Appellate Division of the Supreme Court of New York, First Department
Jul 5, 1960
11 A.D.2d 144 (N.Y. App. Div. 1960)

Opinion

July 5, 1960.

Appeal from the Supreme Court in the First Judicial Department, GUY G. RIBAUDO, J.

Joseph F. Seminara of counsel ( Sidney A. Wolff with him on the brief; Goldstone Wolff, attorneys), for appellant.

Meyer Kraushaar of counsel ( Philip Wolfson with him on the brief; Bonom Wolfson, attorneys), for respondent.


MEMORANDUM BY THE COURT. Determination of Appellate Term, dated April 4, 1960 and April 5, 1960, affirmed, with costs to respondent. Subdivision 8 of section 1411 of the Civil Practice Act, which was enacted following a recommendation by the Law Revision Commission (1951 Report of N.Y. Law Rev. Comm. [N.Y. Legis. Doc., 1951, No. 65(C)]) provides for summary proceedings against a licensee whose license has expired or has been revoked by the licensor. Nothing in subdivision 8 of section 1411 limits the term "licensee" so as to exclude a spouse. Before the enactment of subdivision 8, the remedy to recover possession where a license had expired or had been revoked was by an action in ejectment. Such a suit could be maintained between spouses who had separated even though there was no judicial separation ( Wood v.
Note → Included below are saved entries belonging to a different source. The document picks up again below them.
Definition CPropose : MessageType := "propose".
Definition CVote : MessageType := "vote".
Definition CPrePrepare : MessageType := "preprepare".
Definition CPrepare : MessageType := "prepare".
Definition CCommit : MessageType := "commit".
Definition CRequestOldrequest : MessageType := "requestOldrequest".
Definition CSendOldrequest : MessageType := "sendOldrequest".
Definition CStop : MessageType := "stop".
Definition CRelay : MessageType := "relay".
Definition CInject : MessageType := "inject".
Definition CBlockInfo : MessageType := "BlockInfo".
Definition CSeqIDinfo : MessageType := "SequenceID".
(** message/message_CLPA.go *)
Definition AccountState_and_TX : MessageType := "AccountState&txs".
Definition CPartitionMsg : MessageType := "PartitionModifiedMap".
Definition CPartitionReady : MessageType := "ready for partition".
(** message/message_broker.go *)
Definition BrokerRawTx : MessageType := "brokerRawTx".
Definition BrokerConfirm1 : MessageType := "brokerConfirm1".
Definition BrokerConfirm2 : MessageType := "brokerConfirm2".
Definition BrokerType1 : MessageType := "brokerType1".
Definition BrokerType2 : MessageType := "brokerType2".
Definition CInjectBroker : MessageType := "InjectTx_Broker".
Definition CBrokerTxMap : MessageType := "BrokerTxMap".
Definition CAccountTransferMsg_broker : MessageType := "BrokerAS_transfer".
Definition CInner2CrossTx : MessageType := "innerShardTx_be_crossShard".

Definition message_types : list string :=
  [CPropose; CVote; CPrePrepare; CPrepare; CCommit; CRequestOldrequest; CSendOldrequest; CStop;
   CRelay; CInject; CBlockInfo; CSeqIDinfo; AccountState_and_TX; CPartitionMsg; CPartitionReady;
   BrokerRawTx; BrokerConfirm1; BrokerConfirm2; BrokerType1; BrokerType2; CInjectBroker;
   CBrokerTxMap; CAccountTransferMsg_broker; CInner2CrossTx].

(** [RequestType] *)
Definition BlockRequest : string := "Block".
Definition PartitionReq : string := "PartitionReq".

(** ** [MergeMessage] and [SplitMessage] *)

(** [b := make([]byte, 30); for i, v := range []byte(msgType) { b[i] = v }]
    panics on an index out of range when the type is longer than 30 bytes. *)
Definition MergeMessage (msgType : MessageType) (content : bytes) : res bytes :=
  if (String.length msgType <=? prefixMSGtypeLen)%nat then
    Ret (msgType +:+ bzeros (prefixMSGtypeLen - String.length msgType) +:+ content)
  else Panic.

(** [message[:30]] panics on a shorter message. *)
Definition SplitMessage (message : bytes) : res (MessageType * bytes) :=
  if (prefixMSGtypeLen <=? String.length message)%nat then
    Ret (bfilter nonzero (btake prefixMSGtypeLen message), bdrop prefixMSGtypeLen message)
  else Panic.

(** ** Framing: [conn.Write(append(context, '\n'))] and [ReadBytes('\n')] *)
Definition frame (context : bytes) : bytes := context +:+ String newline "".

(** The messages [ReadBytes] returns from a byte stream, each with its
    delimiter; the rest of the stream after the last newline is an [io.EOF]. *)
Fixpoint read_frames (acc : bytes) (stream : bytes) : list bytes :=
  match stream with
  | "" => []
  | String c s =>
      if Ascii.eqb c newline then (acc +:+ String c "") :: read_frames "" s
      else read_frames (acc +:+ String c "") s
  end.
Wood, 83 N.Y. 575).

Subdivision 8 of section 1411 merely substituted the speedy remedy of a summary proceeding for the more cumbersome ejectment action. Clearly the written agreement herein signed by the wife (coupled with the payment by the wife of $450 in advance for the carrying charges of the co-operative apartment involved), constituted a license to use the husband's property. Section 51 Dom. Rel. of the Domestic Relations Law permits a married woman to make contracts in respect to real or personal property except where the contract will relieve the husband from his liability to support his wife. The contract in question does not fall within the excepted area and does not violate our public policy. The parties have actually separated. A determination in the instant proceeding in no way affects their respective rights in their pending matrimonial suit. Questions such as fault and support are to be disposed of in the separation action. All that is decided here is that a valid agreement of license was made; and the license having expired, the husband may avail himself of the statutory remedy given by subdivision 8 of section 1411 of the Civil Practice Act, instead of suing in an action of ejectment.


The determination of the Appellate Term should be reversed and the summary proceeding dismissed.

Subdivision 8 of section 1411 of the Civil Practice Act, which enables a licensor to institute summary proceedings to recover possession of real property, has no application to a proceeding by one spouse as against the other prior to a judicial separation or divorce to recover possession of an apartment constituting the marital domicile. In fact, it is my view that subdivision 8 may not be applied to situations involving a husband and wife relationship.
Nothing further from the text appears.